A pesar de ser el mismo Theodor el eje central del relato –personaje que se desplaza a Grecia para visitar a su madre- es la mujer rotunda quien acapara todas las miradas. Antonía, y el padre fallecido, Dimitri, quien aparece a través del manuscrito que dejó a su hijo como testimonio vital, son los ejes narrativos, las columnas que sostienen la historia. La estructura de la novela oscila siempre entre dos polos: pasado/futuro, madre/padre, Theodor/hermanos, Atenas/Estocolmo, familia griega/familia sueca, yo/ellos. El ritmo es el resultado del movimiento oscilante del narrador, quien observa a unos y a otros, a veces de cerca y otras desde cierta distancia, intentando integrar un mundo meridional y uno nórdico, recordando y desmenuzando la historia de la familia, situaciones de dolor y lucha que él contrasta con su vida aburguesada en un mundo tolerante, más civilizado, ordenado pero también más frío. Ese ir y venir, esa continua búsqueda de perspectiva, es la sal y la pimienta de Madres e hijos: y aquí , en el título, encontramos también otro polo: mujeres mayores/niños pequeños.
Un desgarro será el origen de la historia: la partida inevitable por la realidad de un país políticamente inestable y pobre, luego la lucha por la integración basada en el esfuerzo: el estudio, el trabajo, la disciplina. Y los ecos de la vida de sus antepasados, recordados por el escrito del padre, griegos que también emigraron a Turquía, gente esforzada que sufrió las consecuencias de regímenes políticos autoritarios, pero el dolor no impidió que criaran a sus hijos con fe en la vida y el deseo de la búsqueda de un mundo mejor. Lo que escribe su padre es un esbozo de lo que él fue, pero también un espejo de lo que es la vida: el dolor que a veces supone, las injusticias, los imprevistos, y la convicción del valor que hace falta para sobrevivir. Creo recordar que el padre se convierte en maestro porque es el único en su medio que ha concluido el colegio. Con lo poco que recibe, se prepara para dar lo mucho, tiene esperanza y una velada confianza en sí mismo. A pesar del lenguaje casi periodístico, el padre consigue estremecernos y recordarnos también las dificultades de nuestros antepasados buscando su lugar en el mundo, lugar que una vez conquistado, será la herencia que nos dejen. ¿Cómo un texto tan breve puede ser tan potente? O mejor dicho: ¿cómo un relato aparentemente tan sencillo puede ponernos de cabeza? Es evidente a estas alturas el valor de la prosa y el trabajo de Kallifatides, pero sobre todo: la autenticidad de la propuesta.
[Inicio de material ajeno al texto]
(** * Mnemosyne: the content server (server/app2.py) and the camera
      client (device/cam4.py), embedded as Rocq functions.

    Handlers and callbacks are computations in a small monad that threads
    the mutable state (the [content] table, the device globals), collects
    the outbound calls they make and propagates Python exceptions.  What the
    outside world answers (the vision and chat endpoints, the clock, the
    camera, the network) is an argument of the computation. *)

From Stdlib Require Import ZArith List String Ascii Bool Lia.
From Stdlib Require Import Sorting.Sorted Sorting.Permutation.
From Stdlib Require Import Numbers.DecimalString.
From Stdlib Require Import Structures.OrderedTypeEx.
Import ListNotations.

Local Open Scope string_scope.
Local Open Scope Z_scope.
Set Warnings "-register-all".

(* ================================================================== *)
(** * Python values, exceptions, subscripting *)

Module Py.

(** The values the JSON decoder builds ([request.json], [response.json()],
    [json.loads]): objects are dicts with [str] keys, read by first match.
    A [str] is kept as its UTF-8 bytes.  Numbers with a fraction or an
    exponent do not occur in the data these programs read and are left
    out. *)
Inductive value : Type :=
| None_
| Bool (b : bool)
| Int (n : Z)
| Str (s : string)
| List (l : list value)
| Dict (d : list (string * value)).

Inductive exn : Type :=
| KeyError
| IndexError
| TypeError
| AttributeError
| OverflowError
| UnboundLocalError
| BadRequestKeyError            (* werkzeug: missing form key, HTTP 400 *)
| ProgrammingError              (* sqlite3: unsupported parameter type *)
| DatabaseError                 (* sqlite3: no rowid left *)
| LibraryError (origin : string). (* raised inside an external call *)

Inductive result (A : Type) : Type :=
| Ok (a : A)
| Raise (e : exn).
Arguments Ok {A} a.
Arguments Raise {A} e.

Fixpoint lookup (k : string) (d : list (string * value)) : option value :=
  match d with
  | [] => None
  | (k', v) :: d' => if String.eqb k k' then Some v else lookup k d'
  end.

(** [x[k]] with a [str] key. *)
Definition getitem (x : value) (k : string) : result value :=
  match x with
  | Dict d => match lookup k d with
              | Some v => Ok v
              | None => Raise KeyError
              end
  | _ => Raise TypeError
  end.

(** A UTF-8 continuation byte is 10xxxxxx. *)
Definition is_continuation (c : ascii) : bool :=
  match c with
  | Ascii _ _ _ _ _ _ false true => true
  | _ => false
  end.

Fixpoint continuation (s : string) : string :=
  match s with
  | String c s' => if is_continuation c then String c (continuation s') else EmptyString
  | EmptyString => EmptyString
  end.

(** [x[0]]: head of a list, first character of a [str]; a decoded dict has
    no integer key. *)
Definition getitem0 (x : value) : result value :=
  match x with
  | List (v :: _) => Ok v
  | List [] => Raise IndexError
  | Str (String c s) => Ok (Str (String c (continuation s)))
  | Str EmptyString => Raise IndexError
  | Dict _ => Raise KeyError
  | _ => Raise TypeError
  end.

(** [x.get(k)] and [x.get(k, default)]. *)
Definition get (x : value) (k : string) (default : value) : result value :=
  match x with
  | Dict d => match lookup k d with
              | Some v => Ok v
              | None => Ok default
              end
  | _ => Raise AttributeError
  end.

(** Truth value of an object in a condition. *)
Definition truthy (x : value) : bool :=
  match x with
  | None_ => false
  | Bool b => b
  | Int n => negb (n =? 0)
  | Str s => negb (String.eqb s "")
  | List l => match l with [] => false | _ => true end
  | Dict d => match d with [] => false | _ => true end
  end.

(** [x == s] for a [str] literal [s]. *)
Definition eq_str (x : value) (s : string) : bool :=
  match x with
  | Str s' => String.eqb s' s
  | _ => false
  end.

Definition starts_with_continuation (s : string) : bool :=
  match s with
  | String c _ => is_continuation c
  | EmptyString => false
  end.

(** The characters of a [str]: each lead byte with the continuation
    bytes that follow it. *)
Fixpoint chars (s : string) : list string :=
  match s with
  | EmptyString => []
  | String c s' =>
      if starts_with_continuation s' then
        match chars s' with
        | x :: xs => String c x :: xs
        | [] => [String c EmptyString]
        end
      else String c EmptyString :: chars s'
  end.

(** The elements that [for x in v] runs over. *)
Definition iter (v : value) : result (list value) :=
  match v with
  | List l => Ok l
  | Dict d => Ok (map (fun kv => Str (fst kv)) d)
  | Str s => Ok (map Str (chars s))
  | _ => Raise TypeError
  end.

(** [str(n)] *)
Definition str_of_int (n : Z) : string := NilZero.string_of_int (Z.to_int n).

End Py.

Import Py.

(* ================================================================== *)
(** * State, outbound calls and exceptions *)

Module Eff.
Section Eff.
Context {S E : Type}.

(** What a computation leaves: its value or the exception that left it,
    the state at that point, and the calls it made, oldest first. *)
Record out (A : Type) : Type := Out { val : result A; st : S; log : list E }.
Arguments Out {A} val st log.
Arguments val {A} o.
Arguments st {A} o.
Arguments log {A} o.

Definition M (A : Type) : Type := S -> out A.

Definition ret {A} (a : A) : M A := fun s => Out (Ok a) s [].
Definition raise {A} (e : exn) : M A := fun s => Out (Raise e) s [].
Definition lift {A} (r : result A) : M A := fun s => Out r s [].

(** Run [k] after a computation that left state [s1] and calls [l1]. *)
Definition after {A} (s1 : S) (l1 : list E) (k : M A) : out A :=
  match k s1 with
  | Out v s2 l2 => Out v s2 (l1 ++ l2)
  end.

Definition bind {A B} (m : M A) (f : A -> M B) : M B :=
  fun s =>
    match m s with
    | Out (Ok a) s1 l1 => after s1 l1 (f a)
    | Out (Raise e) s1 l1 => Out (Raise e) s1 l1
    end.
¿Nos paramos nosotros a pensar en lo difícil que debe haber sido la vida para las generaciones que nos precedieron? Kallifatides se identifica con algunos temas de su padre: su propio exilio, esa sensación incómoda de no pertenencia que expone con claridad y belleza al mismo tiempo, una seña de identidad para ambos que establece un vínculo muy fuerte entre ellos:
“El segundo detalle era el lugar de su nacimiento. El barrio Exótija, es decir, fuera del recinto amurallado. Qué significaba eso? Que la familia era pobre, por supuesto. Pero al mismo tiempo era una especie de estigma.
Habiendo nacido fuera del recinto amurallado, toda su vida luchó por entrar. Lo mismo me ha ocurrido a mí. Me he dejado la vida luchando por entrar al recinto amurallado de una sociedad distinta.
Los nacidos dentro de la muralla no lo entienden. ¿Pero acaso podrían entenderlo? Para ellos la muralla es protección, para los otros es la principal traba.” (pág. 22).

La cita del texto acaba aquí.